Summer Weather in Svalbard
If you look at Svalbard on a globe you get a sense of how far north it is. And you would think that it could be quite cold here, even in the summer months.
The larger island of Spitsbergen, where Longyearbyen is located, receives the warm Atlantic current. This current helps to moderate the temperatures on Svalbard. Sure, it can get downright frosty in the wintertime, but during the summer months, it can be rather comfortable.
Summer in Svalbard can be surprisingly warm. Daily temperatures can be quite balmy (given its arctic location), ranging from 3°C to 8°C (36°F to 47°F). Add in the midnight sun, and the temperatures do not change much over the course of the day, since the sun never sets.
We spent four days in Svalbard at the end of June. In Longyearbyen, the average temperature hovered right around 4°C (40°F). It rained the day we left and we had snow showers on our hike up Hiorthfjellet.
If you will be in Svalbard during the summer months, you can expect chilly temperatures with a chance of rain.
Svalbard Packing List
Here is our summer Svalbard packing list.
Clothing (per person)
- 2 pairs of hiking pants (Tyler had a pair of jeans)
- 1 wool base layer
- 2 long-sleeved shirts
- 1 fleece
- 1 rain jacket
- 1 wool hat
- 1 pair of thin gloves
- 1 pair of thick gloves (never used them)
- 1 heavy coat (only used once)
- 1 pair of pajamas
- wool socks
For the most part, we wore our hiking pants with a long-sleeved shirt, a rain jacket and/or a fleece, and a pair of light gloves, and felt very comfortable walking around Longyearbyen.
The only time we wore our heavy coats was during the cruise to Pyramiden. And even then, we were still a little bit cold. It’s a big item to pack and we only used it once but I am very glad we had our heavy coats.
We never used the base layer for our legs or our thick gloves.
We all wore Merrell waterproof hiking shoes. The waterproof feature is important, especially if you plan to do any hiking. The ground can be very wet and muddy from the melting snow, so your shoes need to be waterproof in order to keep your feet dry.
On our hike up Hiorthfjellet, we walked through snow that was almost up to our knees in places, so our feet got drenched, even with waterproof shoes. A pair of gaiters would be a good idea if you plan to do this hike or something similar.

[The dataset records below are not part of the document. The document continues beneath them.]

Lemma str_strip_idem (s : string) : strip (strip s) = strip s.
Proof.
  unfold str_strip.
  assert (H : lstrip (rstrip (lstrip s)) = rstrip (lstrip s)).
  { apply str_lstrip_fixed.
    destruct (starts_with is_space (rstrip (lstrip s))) eqn:E;
      [|reflexivity].
    apply str_rstrip_start in E. now rewrite str_lstrip_start in E. }
  rewrite H. apply str_rstrip_idem.
Qed.

(** ** [_ensure_linkedin_compliance] *)

Lemma ensure_linkedin_compliance_facts (max_post_length : Z)
    (content : string) :
  3 <= max_post_length ->
  let out := compliant max_post_length content in
  str_len out <= max_post_length /\
  has_hashtag is_word out = false /\
  re_findall_hashtags is_word out = [] /\
  str_strip is_space out = out.
Proof.
  intros Hmax out. subst out. unfold ensure_linkedin_compliance.
  set (cut := if str_len content >? max_post_length
              then str_slice_to content (max_post_length - 3) ++ "..."
              else content).
  assert (Hcut : str_len cut <= max_post_length).
  { unfold cut. destruct (Z.gtb_spec (str_len content) max_post_length);
      [|lia].
    unfold str_len. rewrite length_append. cbn [String.length].
    pose proof (@str_slice_to_length content (max_post_length - 3)).
    unfold str_len in *. lia. }
  assert (Hclean : tagged (strip (re_sub_newlines (re_sub_hashtags is_word cut)))
                   = false).
  { unfold str_strip. apply str_rstrip_clean, str_lstrip_clean.
    apply re_sub_newlines_clean. apply re_sub_hashtags_clean. }
  split; [|split; [exact Hclean|split]].
  - unfold str_len in *.
    pose proof (str_strip_length (re_sub_newlines (re_sub_hashtags is_word cut))).
    pose proof (re_sub_newlines_length (re_sub_hashtags is_word cut) 0).
    pose proof (re_sub_hashtags_length cut false).
    unfold re_sub_newlines, re_sub_hashtags in *. lia.
  - apply re_findall_hashtags_none; [exact Hclean|discriminate].
  - apply str_strip_idem.
Qed.

(** X12: whatever text it is given, the compliance step returns a text of at
    most [max_post_length] characters (for a limit of 3 or more) in which
    the pattern [#\w+] has no match, and which neither starts nor ends with
    white space. *)
Theorem ensure_linkedin_compliance_spec (max_post_length : Z)
    (content : string) :
  3 <= max_post_length ->
  let out := compliant max_post_length content in
  str_len out <= max_post_length /\
  has_hashtag is_word out = false /\
  re_findall_hashtags is_word out = [] /\
  str_strip is_space out = out.
Proof. apply ensure_linkedin_compliance_facts. Qed.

The beginning of the hike up Hiorthfjellet. Longyearbyen is in the background.
- Binoculars – polar bear spotting!
- Hiking poles
- Travel umbrella
- Power adapters
- Travel Power strip
- Back up hard drive
- Hydro Flask Water bottle
- Laundry kit: clothesline, detergent, and universal drain stopper
- Kind Energy bars – perfect for snacking
Sunglasses are a must. And guess what, with that midnight sun, you may even need them at 1 am, if you’re up that late!
A camera is the most important thing on this list, if you ask me. And it’s always a good idea to back up your photos on a back up hard drive.
We just started using the Hydro Flask water bottles and we are big fans!! In environmentally friendly Norway and Svalbard, hotels and restaurants will gladly refill your water bottles for you. And yes, the water is safe to drink.
To learn more about our photography gear, we have an in-depth post: Travel Photography Gear Guide
Oh, that Midnight Sun!
It was here in Svalbard where we experienced the midnight sun for the first time. At first, it’s really cool. At midnight, sunlight is streaming in through your windows. And then you try to go to sleep. It feels more like you are trying to take a nap, not go to bed.
You would think that hotels would be prepared for this and provide blackout curtains. Nope. We stayed in 2 hotels in Svalbard and 7 hotels as we road tripped through northern Norway, and only 1 hotel provided blackout curtains (our hotel in Tromso).
I had a terrible time sleeping. Actually, all four of us had a terrible time sleeping.
When it looks like midday, all day and all night long, your body never really gets those cues to get sleepy. It’s the strangest thing. I would eventually fall asleep but it was hard to stay asleep with the brightness in our hotel rooms.
So, the one thing I REALLY wished we packed, but didn’t, was a sleeping mask. Do yourself a favor and put this at the top of your list! 🙂
Have fun planning your trip to Svalbard. It’s an awesome place and one of our new favorite spots in the world. If you have any questions, leave them in the comment section below. Cheers!